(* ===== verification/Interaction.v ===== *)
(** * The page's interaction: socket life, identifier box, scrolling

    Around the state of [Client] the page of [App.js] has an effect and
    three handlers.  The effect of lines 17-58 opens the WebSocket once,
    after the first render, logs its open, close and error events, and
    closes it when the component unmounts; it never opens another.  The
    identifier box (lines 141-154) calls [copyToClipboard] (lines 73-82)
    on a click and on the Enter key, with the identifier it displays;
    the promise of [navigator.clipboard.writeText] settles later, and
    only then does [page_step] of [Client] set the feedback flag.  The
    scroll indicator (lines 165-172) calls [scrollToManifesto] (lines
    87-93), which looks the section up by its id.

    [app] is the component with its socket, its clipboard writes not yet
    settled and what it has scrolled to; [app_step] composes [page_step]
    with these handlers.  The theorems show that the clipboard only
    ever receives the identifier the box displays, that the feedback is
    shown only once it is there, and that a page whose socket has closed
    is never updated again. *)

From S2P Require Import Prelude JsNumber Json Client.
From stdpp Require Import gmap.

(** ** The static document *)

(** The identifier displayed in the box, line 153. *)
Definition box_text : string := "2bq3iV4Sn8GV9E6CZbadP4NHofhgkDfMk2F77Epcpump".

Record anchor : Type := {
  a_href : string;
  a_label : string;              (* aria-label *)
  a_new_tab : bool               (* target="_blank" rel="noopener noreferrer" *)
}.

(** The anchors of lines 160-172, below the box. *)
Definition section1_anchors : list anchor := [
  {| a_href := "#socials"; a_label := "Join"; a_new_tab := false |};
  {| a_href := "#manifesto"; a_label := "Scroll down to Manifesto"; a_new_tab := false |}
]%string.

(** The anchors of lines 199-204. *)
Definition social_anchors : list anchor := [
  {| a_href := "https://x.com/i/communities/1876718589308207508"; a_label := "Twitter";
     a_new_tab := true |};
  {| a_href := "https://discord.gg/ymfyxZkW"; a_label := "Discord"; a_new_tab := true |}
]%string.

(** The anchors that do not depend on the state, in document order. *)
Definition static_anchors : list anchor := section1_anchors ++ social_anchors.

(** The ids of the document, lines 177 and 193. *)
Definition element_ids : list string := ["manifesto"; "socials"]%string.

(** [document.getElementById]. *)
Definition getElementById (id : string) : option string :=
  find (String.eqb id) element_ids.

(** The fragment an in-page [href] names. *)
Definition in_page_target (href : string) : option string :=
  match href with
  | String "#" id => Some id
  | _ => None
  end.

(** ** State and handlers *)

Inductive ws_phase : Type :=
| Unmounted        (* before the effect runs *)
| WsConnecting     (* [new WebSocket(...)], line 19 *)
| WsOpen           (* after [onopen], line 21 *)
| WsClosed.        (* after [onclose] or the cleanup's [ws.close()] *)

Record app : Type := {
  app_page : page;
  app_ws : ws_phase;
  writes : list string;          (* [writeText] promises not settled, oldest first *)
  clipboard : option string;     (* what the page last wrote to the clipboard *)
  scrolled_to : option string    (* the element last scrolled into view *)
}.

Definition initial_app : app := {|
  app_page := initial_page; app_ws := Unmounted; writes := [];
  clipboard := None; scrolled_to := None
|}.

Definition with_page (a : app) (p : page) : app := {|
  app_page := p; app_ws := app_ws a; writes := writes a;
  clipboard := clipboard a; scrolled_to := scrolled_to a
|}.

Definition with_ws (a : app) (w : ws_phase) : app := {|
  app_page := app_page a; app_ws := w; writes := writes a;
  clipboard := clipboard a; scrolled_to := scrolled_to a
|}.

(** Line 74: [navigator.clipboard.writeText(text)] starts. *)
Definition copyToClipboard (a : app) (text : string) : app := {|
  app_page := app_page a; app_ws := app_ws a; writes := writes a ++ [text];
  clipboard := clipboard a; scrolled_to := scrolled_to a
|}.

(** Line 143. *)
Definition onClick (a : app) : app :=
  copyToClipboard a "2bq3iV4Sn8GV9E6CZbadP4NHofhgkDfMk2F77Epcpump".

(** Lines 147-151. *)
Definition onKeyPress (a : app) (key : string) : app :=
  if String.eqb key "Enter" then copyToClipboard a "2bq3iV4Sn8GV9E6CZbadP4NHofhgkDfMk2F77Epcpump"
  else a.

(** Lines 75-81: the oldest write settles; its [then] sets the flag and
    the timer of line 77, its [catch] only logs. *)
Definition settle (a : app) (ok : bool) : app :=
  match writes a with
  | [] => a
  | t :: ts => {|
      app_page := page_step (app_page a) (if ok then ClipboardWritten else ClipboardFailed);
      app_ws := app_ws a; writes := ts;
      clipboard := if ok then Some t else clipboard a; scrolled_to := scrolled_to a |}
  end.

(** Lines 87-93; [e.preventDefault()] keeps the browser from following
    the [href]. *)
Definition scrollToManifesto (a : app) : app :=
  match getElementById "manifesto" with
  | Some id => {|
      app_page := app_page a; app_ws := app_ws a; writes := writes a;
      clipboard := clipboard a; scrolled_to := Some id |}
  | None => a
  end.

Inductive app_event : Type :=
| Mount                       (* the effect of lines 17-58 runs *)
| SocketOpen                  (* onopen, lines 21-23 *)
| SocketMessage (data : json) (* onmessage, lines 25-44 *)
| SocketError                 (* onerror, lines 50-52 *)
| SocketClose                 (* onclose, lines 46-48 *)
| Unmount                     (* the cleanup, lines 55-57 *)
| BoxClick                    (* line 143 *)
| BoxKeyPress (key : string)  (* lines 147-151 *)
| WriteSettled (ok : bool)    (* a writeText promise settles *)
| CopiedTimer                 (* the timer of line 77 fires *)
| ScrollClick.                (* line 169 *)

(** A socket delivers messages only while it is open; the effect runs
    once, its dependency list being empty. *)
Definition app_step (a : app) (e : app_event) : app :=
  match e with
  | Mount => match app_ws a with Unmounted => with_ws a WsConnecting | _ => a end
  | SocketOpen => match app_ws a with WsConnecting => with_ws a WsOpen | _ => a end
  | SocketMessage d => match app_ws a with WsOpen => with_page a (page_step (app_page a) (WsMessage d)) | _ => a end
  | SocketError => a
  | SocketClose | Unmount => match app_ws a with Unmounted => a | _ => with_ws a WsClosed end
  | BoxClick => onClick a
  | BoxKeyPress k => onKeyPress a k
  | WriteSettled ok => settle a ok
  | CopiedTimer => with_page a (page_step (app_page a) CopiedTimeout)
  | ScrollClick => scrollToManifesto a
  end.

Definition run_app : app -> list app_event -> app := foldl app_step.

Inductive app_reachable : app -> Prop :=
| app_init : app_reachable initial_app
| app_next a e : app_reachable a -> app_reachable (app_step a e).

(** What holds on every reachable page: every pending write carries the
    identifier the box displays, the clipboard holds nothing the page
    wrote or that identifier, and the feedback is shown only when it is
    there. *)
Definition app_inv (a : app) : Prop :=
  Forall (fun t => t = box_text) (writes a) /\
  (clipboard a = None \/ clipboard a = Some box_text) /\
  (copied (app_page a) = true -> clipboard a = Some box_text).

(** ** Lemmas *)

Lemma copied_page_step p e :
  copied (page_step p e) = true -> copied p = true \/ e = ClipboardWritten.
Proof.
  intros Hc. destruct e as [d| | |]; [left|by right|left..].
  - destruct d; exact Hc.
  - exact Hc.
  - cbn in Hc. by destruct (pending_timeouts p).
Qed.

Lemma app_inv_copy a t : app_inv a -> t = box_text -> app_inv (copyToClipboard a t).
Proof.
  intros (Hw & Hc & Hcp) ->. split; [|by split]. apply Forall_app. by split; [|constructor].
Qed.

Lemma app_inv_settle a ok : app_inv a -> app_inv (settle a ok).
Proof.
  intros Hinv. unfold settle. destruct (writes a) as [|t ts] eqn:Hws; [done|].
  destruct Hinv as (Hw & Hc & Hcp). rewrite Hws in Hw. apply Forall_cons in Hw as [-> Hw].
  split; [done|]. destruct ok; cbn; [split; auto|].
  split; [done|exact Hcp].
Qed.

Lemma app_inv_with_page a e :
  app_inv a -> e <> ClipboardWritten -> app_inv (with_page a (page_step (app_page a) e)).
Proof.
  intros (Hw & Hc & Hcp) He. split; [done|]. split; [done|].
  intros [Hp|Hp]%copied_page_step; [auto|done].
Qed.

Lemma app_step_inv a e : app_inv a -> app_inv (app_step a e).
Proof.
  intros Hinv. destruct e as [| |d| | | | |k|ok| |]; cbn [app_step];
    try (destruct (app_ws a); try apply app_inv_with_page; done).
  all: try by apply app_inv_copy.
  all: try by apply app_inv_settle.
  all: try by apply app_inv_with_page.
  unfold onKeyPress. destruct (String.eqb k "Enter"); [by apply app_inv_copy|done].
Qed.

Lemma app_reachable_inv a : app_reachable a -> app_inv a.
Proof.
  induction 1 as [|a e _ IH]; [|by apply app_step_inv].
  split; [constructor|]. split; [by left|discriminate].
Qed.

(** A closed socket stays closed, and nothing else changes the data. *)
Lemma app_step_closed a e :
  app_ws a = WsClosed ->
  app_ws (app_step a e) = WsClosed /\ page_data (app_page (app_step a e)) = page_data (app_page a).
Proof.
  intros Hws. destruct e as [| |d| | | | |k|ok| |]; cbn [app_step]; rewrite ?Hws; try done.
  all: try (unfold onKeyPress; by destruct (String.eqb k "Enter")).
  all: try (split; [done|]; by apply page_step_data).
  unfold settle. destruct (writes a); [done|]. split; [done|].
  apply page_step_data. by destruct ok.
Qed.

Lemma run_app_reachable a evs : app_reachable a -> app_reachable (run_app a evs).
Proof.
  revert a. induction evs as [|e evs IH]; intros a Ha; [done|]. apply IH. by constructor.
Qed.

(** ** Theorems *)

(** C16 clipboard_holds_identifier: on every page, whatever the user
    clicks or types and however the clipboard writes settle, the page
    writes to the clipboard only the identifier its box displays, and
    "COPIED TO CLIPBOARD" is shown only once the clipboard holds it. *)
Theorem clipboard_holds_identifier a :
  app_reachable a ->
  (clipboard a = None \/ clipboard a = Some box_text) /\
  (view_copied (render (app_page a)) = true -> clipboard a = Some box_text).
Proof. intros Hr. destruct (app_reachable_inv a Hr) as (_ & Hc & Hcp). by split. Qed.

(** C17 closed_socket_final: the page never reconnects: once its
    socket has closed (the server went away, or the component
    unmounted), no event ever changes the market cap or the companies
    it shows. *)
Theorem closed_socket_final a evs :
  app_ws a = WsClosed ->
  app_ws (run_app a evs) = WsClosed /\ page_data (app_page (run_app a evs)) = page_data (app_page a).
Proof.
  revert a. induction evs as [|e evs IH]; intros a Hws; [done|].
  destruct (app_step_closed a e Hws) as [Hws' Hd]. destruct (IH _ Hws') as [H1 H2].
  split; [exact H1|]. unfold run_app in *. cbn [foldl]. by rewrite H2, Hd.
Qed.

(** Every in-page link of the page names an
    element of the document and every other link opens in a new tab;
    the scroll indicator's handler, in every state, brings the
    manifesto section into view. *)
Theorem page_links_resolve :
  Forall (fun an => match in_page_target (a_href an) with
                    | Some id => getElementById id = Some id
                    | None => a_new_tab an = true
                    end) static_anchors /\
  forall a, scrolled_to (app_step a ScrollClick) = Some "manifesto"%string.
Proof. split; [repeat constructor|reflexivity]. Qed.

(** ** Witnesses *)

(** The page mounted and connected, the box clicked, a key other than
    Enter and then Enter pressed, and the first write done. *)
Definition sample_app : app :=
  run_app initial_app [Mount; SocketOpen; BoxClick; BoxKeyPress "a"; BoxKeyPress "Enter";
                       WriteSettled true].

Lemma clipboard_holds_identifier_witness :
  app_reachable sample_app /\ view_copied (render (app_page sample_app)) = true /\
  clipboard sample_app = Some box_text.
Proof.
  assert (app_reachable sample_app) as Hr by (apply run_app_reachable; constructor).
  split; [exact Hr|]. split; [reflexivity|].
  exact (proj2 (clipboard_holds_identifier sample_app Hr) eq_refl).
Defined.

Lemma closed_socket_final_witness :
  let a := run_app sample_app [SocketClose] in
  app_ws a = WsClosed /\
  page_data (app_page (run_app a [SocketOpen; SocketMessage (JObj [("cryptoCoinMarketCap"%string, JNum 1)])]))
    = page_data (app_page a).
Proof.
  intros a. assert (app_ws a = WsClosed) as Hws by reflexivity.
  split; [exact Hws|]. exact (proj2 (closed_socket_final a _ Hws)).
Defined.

┄┄┄┄┄┄┄┄┄┄

→ WHAT YOU NEED TO DO:
From the data above, reproduce word for word the lines running from the line with "(** A socket" to the line with "Lemma app_inv_with_page a", ends included.

→ YOUR SOLUTION:
(** A socket delivers messages only while it is open; the effect runs
    once, its dependency list being empty. *)
Definition app_step (a : app) (e : app_event) : app :=
  match e with
  | Mount => match app_ws a with Unmounted => with_ws a WsConnecting | _ => a end
  | SocketOpen => match app_ws a with WsConnecting => with_ws a WsOpen | _ => a end
  | SocketMessage d => match app_ws a with WsOpen => with_page a (page_step (app_page a) (WsMessage d)) | _ => a end
  | SocketError => a
  | SocketClose | Unmount => match app_ws a with Unmounted => a | _ => with_ws a WsClosed end
  | BoxClick => onClick a
  | BoxKeyPress k => onKeyPress a k
  | WriteSettled ok => settle a ok
  | CopiedTimer => with_page a (page_step (app_page a) CopiedTimeout)
  | ScrollClick => scrollToManifesto a
  end.

Definition run_app : app -> list app_event -> app := foldl app_step.

Inductive app_reachable : app -> Prop :=
| app_init : app_reachable initial_app
| app_next a e : app_reachable a -> app_reachable (app_step a e).

(** What holds on every reachable page: every pending write carries the
    identifier the box displays, the clipboard holds nothing the page
    wrote or that identifier, and the feedback is shown only when it is
    there. *)
Definition app_inv (a : app) : Prop :=
  Forall (fun t => t = box_text) (writes a) /\
  (clipboard a = None \/ clipboard a = Some box_text) /\
  (copied (app_page a) = true -> clipboard a = Some box_text).

(** ** Lemmas *)

Lemma copied_page_step p e :
  copied (page_step p e) = true -> copied p = true \/ e = ClipboardWritten.
Proof.
  intros Hc. destruct e as [d| | |]; [left|by right|left..].
  - destruct d; exact Hc.
  - exact Hc.
  - cbn in Hc. by destruct (pending_timeouts p).
Qed.

Lemma app_inv_copy a t : app_inv a -> t = box_text -> app_inv (copyToClipboard a t).
Proof.
  intros (Hw & Hc & Hcp) ->. split; [|by split]. apply Forall_app. by split; [|constructor].
Qed.

Lemma app_inv_settle a ok : app_inv a -> app_inv (settle a ok).
Proof.
  intros Hinv. unfold settle. destruct (writes a) as [|t ts] eqn:Hws; [done|].
  destruct Hinv as (Hw & Hc & Hcp). rewrite Hws in Hw. apply Forall_cons in Hw as [-> Hw].
  split; [done|]. destruct ok; cbn; [split; auto|].
  split; [done|exact Hcp].
Qed.

Lemma app_inv_with_page a e :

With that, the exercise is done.